→ What is being asked
The material below holds a span beginning at the line with "Definition mask3 : Z := 0x0F." and ending at the line with "(pendingCallbacks_ (callbacks fired)))". Quote that span exactly, both ends included, and only that span.

※

(** C15: What [capshow] prints for a packet does not depend on the filter: its number, its time
    relative to the first packet and its connection are those it has among all packets of
    the file.  The lines are the ones for the packets the filter accepts, in order, among
    those that are looked at (all, without [-p] and [-c]). *)
Theorem capshow_selects tin dev dash sigints stack fm0 fuel arg ps found o f bs texts :
  showable arg ps -> (length ps < fuel)%nat -> (forall i, sigints i = 0%nat) -> read_options true default_options found = Done o ->
  Forall readable ps -> decided bpf_filter f ps bs -> described date zone stack (format_setup fm0 (o_flags o)) initial_db ps texts ->
  let n := processed (limit (o_max_packets o)) (limit (o_max_matched o)) bs in
  exists r, capshow e strdup bpf_filter read_fuel date zone sigints tin dev dash stack fm0 fuel (Some f) found [arg] = Ok (Done r) /\
    sh_lines r = pick (take n bs) (take n texts) /\ sh_matched r = Z.of_nat (length (sh_lines r)).
Proof.
  intros [(name & fl & mid & cm & Ha & Hl & Hnz & Ho & Hp & He & Hcm & Hmid & Hcont) Hfit Hrf Hlen] Hf Hsig Hopt Hread Hv Hlines n.
  destruct (file_name_parsed strdup arg name Ha Hl Hnz) as [Hparse Hname].
  destruct (stream_open_file e (skip7 arg) (o_iface o) mid cm (contents ps []) fl) as (sf & Hopen & Haddr & Hop); try done; [by rewrite Hname|].
  destruct (print_info_ok sf _ mid cm _ _ Hop Haddr Hmid) as [text Htext]. destruct Hop as [Hi Hsz _ _ Hu Hs Hb [_ Hst]].
  assert (Hc0 : count (FileStream sf) = 0) by exact Hst.
  destruct (file_reads o (FileStream sf) ps) as (cps & Hr & <-); [|lia|lia|].
  { exists sf. rewrite Hsz, Hu, Hb. by split_and!. }
  rewrite length_map in *. unfold capshow. rewrite Hopt. unfold stream_from_getopt.
  rewrite (bool_decide_eq_false_2 (p_str arg = B "-")) by (rewrite Ha; discriminate). cbn [andb]. rewrite Hparse. cbn [mbind res_bind Z.eqb negb].
  change (stream_addr_type (file_addr (skip7 arg))) with STREAM_ADDR_CAPFILE. cbn [Z.eqb STREAM_ADDR_CAPFILE STREAM_ADDR_ETHERNET andb].
  rewrite Hopen. cbn [mbind res_bind Z.eqb negb tail]. rewrite Htext. cbn [mbind res_bind].
  destruct (show_lines_ok bpf_filter date zone stack (read_with bpf_filter read_fuel o) (fun st => stat_read (stream_get_stat st)) (fun st => count st) sigints o _ _ _ Hr Hsig
    fuel 0 (format_setup fm0 (o_flags o)) initial_db f 0 0 bs texts) as (rd & rt & ->); try done.
  - apply db_ok_initial.
  - by apply readable_captured.
  - by apply decided_verdicts.
  - by apply described_lines.
  - intros H. lia.
  - cbn [mbind res_bind]. eexists. split; [reflexivity|]. rewrite Hc0.
    unfold remaining. rewrite !Z.sub_0_r. split; [reflexivity|]. cbn [sh_lines sh_matched]. lia.
Qed.
End Program.

(** ** Witness: the second of three connections is filtered out *)
Definition ex_show_packets : list cap_header :=
  [ConnectionId.tcp_packet 1 2 1000 80 SYN 7; (ex_cap (payload (ConnectionId.tcp_packet 1 3 1000 80 SYN 8) ++ [98])); ConnectionId.tcp_packet 1 2 1001 80 SYN 9].
Definition ex_show_file : FILE :=
  {| content := file_header_image (new_header (B "mp") (B "in")) ++ B "in" ++ contents ex_show_packets []; pos := 0; ferror := None |}.
Definition ex_show_env : env := {|
  e_fopen _ := inl ex_show_file; e_fcreate _ := inl empty_file; e_fp _ := ex_input; e_mkfifo _ := None; e_stat_error _ := None; e_sys := ex_system;
  e_raw_socket := None; e_raw_bind := None; e_eth_member _ := None; e_frames := []; e_udp_socket := None; e_udp_bind := ex_bind;
  e_udp_connect := ex_bind; e_udp_member := ex_join; e_path_mtu := ex_no_path; e_datagrams := [] |}.
Definition ex_show_bpf (_ : list bpf_insn) (_ : bytes) (_ caplen : Z) : Z := caplen - 56.
Definition ex_text (_ : bool) (_ : Z) : bytes := [].

Lemma ex_showable : showable ex_show_env 1000 ex_file_arg ex_show_packets.
Proof.
  constructor; [| |vm_compute; reflexivity|vm_compute; discriminate].
  - exists (B "a.cap"), ex_show_file, (B "mp"), (B "in"). split_and!; try done; [cbn; lia|by repeat constructor|cbn; lia].
  - apply list.Forall_forall. intros p [-> |[-> |[-> |[]%elem_of_nil]%elem_of_cons]%elem_of_cons]%elem_of_cons; (split; [|by vm_compute]);
      (constructor; [reflexivity|reflexivity|..|split; [reflexivity|]]); vm_compute; by split.
Qed.

Lemma capshow_selects_witness : exists r,
  capshow ex_show_env ex_strdup ex_show_bpf 1000 ex_text ex_text (fun _ => 0%nat) true 0 ex_out [] ex_format 4
    (Some (filter_init <| bpf_prog := Live [] |>)) [(49, [])] [ex_file_arg] = Ok (Done r) /\
  sh_lines r = [B "[   1]:d00:mp01:0.000000000000:LINK(  55):CAPLEN(  55):ID(   1)" ++ nl; B "[   3]:d00:mp01:0.000000000000:LINK(  55):CAPLEN(  55):ID(   3)" ++ nl].
Proof.
  destruct (capshow_selects ex_show_env ex_strdup ex_show_bpf 1000 ex_text ex_text true 0 ex_out (fun _ => 0%nat) [] ex_format 4 ex_file_arg ex_show_packets
    [(49, [])] (default_options <| o_flags := Z.lor FORMAT_REL_TIMESTAMP 536870912 |>) (filter_init <| bpf_prog := Live [] |>) [true; false; true]
    [B "[   1]:d00:mp01:0.000000000000:LINK(  55):CAPLEN(  55):ID(   1)" ++ nl; B "[   2]:d00:mp01:0.000000000000:LINK(  56):CAPLEN(  56):ID(   2)" ++ nl;
     B "[   3]:d00:mp01:0.000000000000:LINK(  55):CAPLEN(  55):ID(   3)" ++ nl]) as (r & H & Hl & _).
  - exact ex_showable.
  - cbn. lia.
  - reflexivity.
  - reflexivity.
  - repeat constructor; eexists; vm_compute; reflexivity.
  - do 3 (eapply decided_cons; [intros rest; vm_compute; reflexivity|]). constructor.
  - do 3 (eapply described_cons; [intros rest; apply format_dpmi; [cbn; lia|vm_compute; reflexivity|vm_compute; reflexivity|vm_compute; reflexivity]|]). constructor.
  - exists r. split; [exact H|exact Hl].
Defined.
(** * charmap: table-driven 8-bit codecs

    A shallow embedding of the Go package [charmap] (the facade and registry
    of [charmap.go], the codec tables of ISO-8859-2 and ISO-8859-14) and the
    properties of its conversion engine.

    Conventions of the embedding:
    - a Go [string] is a [string] (a sequence of 8-bit characters), a Go
      [[]byte] is a [list byte], a [byte] is an [ascii];
    - a [rune] (int32) is a [Z];
    - Go maps are [gmap]s; where the code ranges over a map, the iteration
      order, which Go leaves unspecified, is an explicit argument;
    - an [error] result is an [option error], [None] standing for [nil];
    - a [*bytes.Buffer] is the list of the bytes written so far. *)

From Stdlib Require Import ZArith Lia Ascii String.
From stdpp Require Import gmap strings list fin_maps.

Local Open Scope Z_scope.

(** ** Bytes and runes *)

Abbreviation byte := ascii (only parsing).
Abbreviation rune := Z (only parsing).

Definition byte_to_Z (c : byte) : Z := Z.of_N (N_of_ascii c).

(** The conversion [byte(x)] of Go keeps the low eight bits. *)
Definition byte_of_Z (z : Z) : byte := ascii_of_N (Z.to_N (z mod 256)).

(** The value of [byte(x)] as a number. *)
Definition u8 (z : Z) : Z := z mod 256.

(** The conversion [uint32(r)]. *)
Definition uint32 (r : rune) : Z := r mod 2 ^ 32.

(** ** Package unicode/utf8 of the Go library

    [WriteRune] and the [range] clause over a string rest on the UTF-8
    encoder and decoder of the Go library; they are transcribed here from
    [utf8.EncodeRune] and [utf8.DecodeRuneInString]. *)
Module utf8.

Definition RuneError : rune := 0xFFFD.
Definition RuneSelf : Z := 0x80.
Definition MaxRune : rune := 0x10FFFF.
Definition UTFMax : Z := 4.

Definition surrogateMin : Z := 0xD800.
Definition surrogateMax : Z := 0xDFFF.

Definition t1 : Z := 0x00.
Definition tx : Z := 0x80.
Definition t2 : Z := 0xC0.
Definition t3 : Z := 0xE0.
Definition t4 : Z := 0xF0.
Definition t5 : Z := 0xF8.

Definition maskx : Z := 0x3F.
Definition mask2 : Z := 0x1F.
Definition mask3 : Z := 0x0F.
Definition mask4 : Z := 0x07.
Lemma firing_frame_witness :
  depth_ (pendingCallbacks_ (callbacks three_on_DB_Foo)) = 0
  /\ depth_ (pendingCallbacks_ (callbacks fired)) = 0
  /\ L fired = L three_on_DB_Foo.
Proof.
  destruct (firing_frame 1 insert_DB_Foo three_on_DB_Foo reachable_three_on_DB_Foo)
    as (Hdepth & _ & Hframe).
  destruct (Hframe _ _ fire_three_on_DB_Foo) as (_ & Hdepth' & _ & Hstack & _).
  split_and!; [exact Hdepth|exact Hdepth'|exact Hstack].
Defined.

Lemma Enter_reuses_released_array_witness :
  Exit 0 (mkPending [0] 1) = Done (mkPending [0] 0)
  /\ Enter [7] (mkPending [0] 0) [[3; 4]] = Done (0, mkPending [0] 1, [[7]]).
Proof.
  destruct (Enter_reuses_released_array [3; 4] [7] (mkPending [] 0) [] 0
              (mkPending [0] 1) [[3; 4]]) as (_ & _ & Hexit & Hagain).
  - simpl. lia.
  - constructor.
  - constructor.
  - vm_compute. reflexivity.
  - split; [exact Hexit|exact Hagain].
Defined.

Lemma destructor_releases_each_array_once_witness :
  exists live',
    PendingCallbackManager_delete (pendingCallbacks_ (callbacks fired)) (allocated fired)
    = Some live'
    /\ length live' + length (cache_ (pendingCallbacks_ (callbacks fired)))
       = length (arrays fired).
Proof.
  destruct (destructor_releases_each_array_once fired reachable_fired)
    as ((live' & Hdelete & _ & Hcount) & _).
  exists live'. split; [exact Hdelete|exact Hcount].
Defined.

Lemma hooks_installed_at_most_once_witness :
  osiris loaded = osiris fresh ++ installation loaded.
Proof.
  assert (rtc step fresh loaded) as Hsteps.
  { apply rtc_once. apply (step_StoryLoaded [] sample_story fresh). by split. }
  destruct (hooks_installed_at_most_once fresh loaded Hsteps) as (_ & Hfirst).
  destruct Hfirst as (Hinst & _); [reflexivity|]. exact Hinst.
Defined.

※

→ Solution for this problem
Definition mask3 : Z := 0x0F.
Definition mask4 : Z := 0x07.
Lemma firing_frame_witness :
  depth_ (pendingCallbacks_ (callbacks three_on_DB_Foo)) = 0
  /\ depth_ (pendingCallbacks_ (callbacks fired)) = 0
  /\ L fired = L three_on_DB_Foo.
Proof.
  destruct (firing_frame 1 insert_DB_Foo three_on_DB_Foo reachable_three_on_DB_Foo)
    as (Hdepth & _ & Hframe).
  destruct (Hframe _ _ fire_three_on_DB_Foo) as (_ & Hdepth' & _ & Hstack & _).
  split_and!; [exact Hdepth|exact Hdepth'|exact Hstack].
Defined.

Lemma Enter_reuses_released_array_witness :
  Exit 0 (mkPending [0] 1) = Done (mkPending [0] 0)
  /\ Enter [7] (mkPending [0] 0) [[3; 4]] = Done (0, mkPending [0] 1, [[7]]).
Proof.
  destruct (Enter_reuses_released_array [3; 4] [7] (mkPending [] 0) [] 0
              (mkPending [0] 1) [[3; 4]]) as (_ & _ & Hexit & Hagain).
  - simpl. lia.
  - constructor.
  - constructor.
  - vm_compute. reflexivity.
  - split; [exact Hexit|exact Hagain].
Defined.

Lemma destructor_releases_each_array_once_witness :
  exists live',
    PendingCallbackManager_delete (pendingCallbacks_ (callbacks fired)) (allocated fired)
    = Some live'
    /\ length live' + length (cache_ (pendingCallbacks_ (callbacks fired)))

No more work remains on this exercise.